Es notable la pericia de la autora al construir personajes claramente individualizables el uno del otro. Los tres sospechosos principales, los tres hijos de la víctima, no son tres hermanos intercambiables, tres jóvenes de clase alta de los cuales poco más se sabe de modo que puedan ocupar cada uno su lugar en la mente y en la imaginación del lector; al contrario, a pesar de ser personajes cuyo punto de vista en ningún momento es el prevalente, y a pesar de la distancia que se establece para con el lector debido a su naturaleza sospechosa e inquietante, mediada la novela es claro para el lector que se trata de tres personas completamente diferentes, y así puede el lector hacer sus apuestas y, lo que es mejor y deseable en las novelas policíacas, sus razonamientos y deducciones lógicas sobre quién es el asesino. Y, a pesar de todo, y siendo la lista de sospechosos tan exigua como es, A.K. Green se las arregla para mantener el suspense hasta el final, regalándonos un desenlace que no sigue los caminos trillados pero tampoco requiere del lector una credulidad a prueba de bomba (como sí sucede con muchas de las novelas de Christie).

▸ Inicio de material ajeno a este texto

(** A position: the character before it and the text from it on. *)
Definition pos := (option N * pystr)%type.

Fixpoint m (r : re) (prev : option N) (s : pystr)
    (k : option N -> pystr -> option pos) {struct r} : option pos :=
  match r with
  | Eps => k prev s
  | Cls cs =>
      match s with
      | x :: s' => if cset_match cs x then k (Some x) s' else None
      | nil => None
      end
  | Seq r1 r2 => m r1 prev s (fun p' s' => m r2 p' s' k)
  | Alt r1 r2 =>
      match m r1 prev s k with
      | Some res => Some res
      | None => m r2 prev s k
      end
  | Star r1 =>
      (fix loop (n : nat) (prev : option N) (s : pystr) {struct n} : option pos :=
         match n with
         | O => k prev s
         | S n' =>
             match m r1 prev s
                     (fun p' s' =>
                        if (length s' <? length s)%nat then loop n' p' s' else None)
             with
             | Some res => Some res
             | None => k prev s
             end
         end) (length s) prev s
  | WordB => if xorb (opt_word prev) (opt_word (hd_error s)) then k prev s else None
  | Bol => match prev with None => k prev s | Some _ => None end
  | Eol =>
      match s with
      | nil => k prev s
      | x :: nil => if (x =? 10)%N then k prev s else None
      | _ => None
      end
  end.

(** A match of [r] that starts exactly at the position: where it ends. *)
Definition match_at (r : re) (prev : option N) (s : pystr) : option pos :=
  m r prev s (fun p' s' => Some (p', s')).

(** [re.search]: is there a match starting anywhere in the text? *)
Fixpoint search_from (r : re) (prev : option N) (s : pystr) : bool :=
  match match_at r prev s with
  | Some _ => true
  | None =>
      match s with
      | x :: s' => search_from r (Some x) s'
      | nil => false
      end
  end.

Definition search (r : re) (s : pystr) : bool := search_from r None s.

En ambas autoras se observa otro rasgo de modernidad, sobre todo en la neoyorquina por tratarse de una nativa de épocas anteriores, y es el oído y la atención especiales que prestan a clases sociales inferiores a aquella que protagoniza la historia principal. Tal como sucedió en otras autoras posteriores, en la obra de Green se observa una curiosidad y una compasión especiales para con el mundo, el habla, la situación y los deseos de las clases populares o trabajadoras, en la cual la de los criados ocupa un lugar por derecho propio. En muchas novelas de Christie, los criados, ninguneados por sus amos, invisibles, no tenidos en cuenta como personas, son clave a la hora de resolver un caso, y algo de eso hay también en Uno de mis hijos; en este caso, la mirada a los individuos menos afortunados es esencial en el devenir de la novela y ocupa un lugar muy importante.
Mención aparte merece el bello estilo de A.K. Green, con una prosa muy agradable, de oraciones largas como las de un libro de divulgación científica o un ensayo de filosofía, con profusión de adjetivos y de palabras que ocupan un lugar por razón de su eufonía y de su elegancia. Una belleza estética que halla su eco en la primorosa edición de la editorial d’Época, con preciosas ilustraciones y material complementario, algo indicativo de la importancia que otorga a los clásicos inmerecidamente olvidados de la literatura de misterio y que ahora resulta doblemente placentero descubrir o releer, tal como sucedió con El crimen de Orcival, de esta misma colección. Un placer para el intelecto y para los sentidos.